-- MATERIAL PROVIDED follows --

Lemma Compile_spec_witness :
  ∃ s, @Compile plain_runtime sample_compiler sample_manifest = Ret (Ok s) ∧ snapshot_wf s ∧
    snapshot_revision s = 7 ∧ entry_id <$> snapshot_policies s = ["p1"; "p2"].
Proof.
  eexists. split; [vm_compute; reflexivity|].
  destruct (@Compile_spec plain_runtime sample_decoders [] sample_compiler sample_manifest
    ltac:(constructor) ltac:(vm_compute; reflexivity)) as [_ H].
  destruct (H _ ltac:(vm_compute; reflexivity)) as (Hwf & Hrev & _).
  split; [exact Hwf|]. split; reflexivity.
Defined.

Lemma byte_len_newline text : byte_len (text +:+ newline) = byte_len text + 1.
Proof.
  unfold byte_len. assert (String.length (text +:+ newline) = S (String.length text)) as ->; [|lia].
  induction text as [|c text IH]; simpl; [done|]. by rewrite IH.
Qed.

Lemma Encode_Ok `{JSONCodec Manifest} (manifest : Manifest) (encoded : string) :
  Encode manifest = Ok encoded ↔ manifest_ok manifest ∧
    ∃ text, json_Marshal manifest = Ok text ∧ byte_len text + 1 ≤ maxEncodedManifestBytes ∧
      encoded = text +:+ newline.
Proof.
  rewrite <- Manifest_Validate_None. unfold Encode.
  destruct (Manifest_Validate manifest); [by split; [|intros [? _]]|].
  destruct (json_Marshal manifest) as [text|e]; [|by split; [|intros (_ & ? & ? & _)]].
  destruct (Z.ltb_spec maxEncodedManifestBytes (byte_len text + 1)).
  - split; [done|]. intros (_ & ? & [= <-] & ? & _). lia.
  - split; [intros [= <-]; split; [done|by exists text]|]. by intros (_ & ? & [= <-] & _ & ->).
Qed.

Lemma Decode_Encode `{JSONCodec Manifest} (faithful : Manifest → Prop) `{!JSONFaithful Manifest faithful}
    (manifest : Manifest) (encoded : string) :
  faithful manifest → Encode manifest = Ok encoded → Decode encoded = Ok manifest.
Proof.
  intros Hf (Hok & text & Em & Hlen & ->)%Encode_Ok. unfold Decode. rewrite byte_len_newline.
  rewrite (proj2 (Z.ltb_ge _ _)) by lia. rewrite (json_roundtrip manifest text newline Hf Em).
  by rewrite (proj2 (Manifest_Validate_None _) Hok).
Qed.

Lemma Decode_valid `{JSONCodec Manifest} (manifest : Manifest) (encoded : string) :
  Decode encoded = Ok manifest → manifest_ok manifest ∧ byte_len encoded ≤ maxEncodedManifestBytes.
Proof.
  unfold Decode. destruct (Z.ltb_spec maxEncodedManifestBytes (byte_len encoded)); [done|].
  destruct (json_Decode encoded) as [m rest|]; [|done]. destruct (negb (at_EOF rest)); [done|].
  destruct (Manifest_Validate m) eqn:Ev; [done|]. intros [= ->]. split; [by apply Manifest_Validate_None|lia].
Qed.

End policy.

-- MATERIAL PROVIDED concluded --

* **TASK BRIEF**
Respond with the lines above, from the one that holds "destruct (Manifest_Validate m)" to the end of the listing, each repeated exactly, and with no other material.

* **ANSWER TO THE PROBLEM**
  destruct (Manifest_Validate m) eqn:Ev; [done|]. intros [= ->]. split; [by apply Manifest_Validate_None|lia].
Qed.

End policy.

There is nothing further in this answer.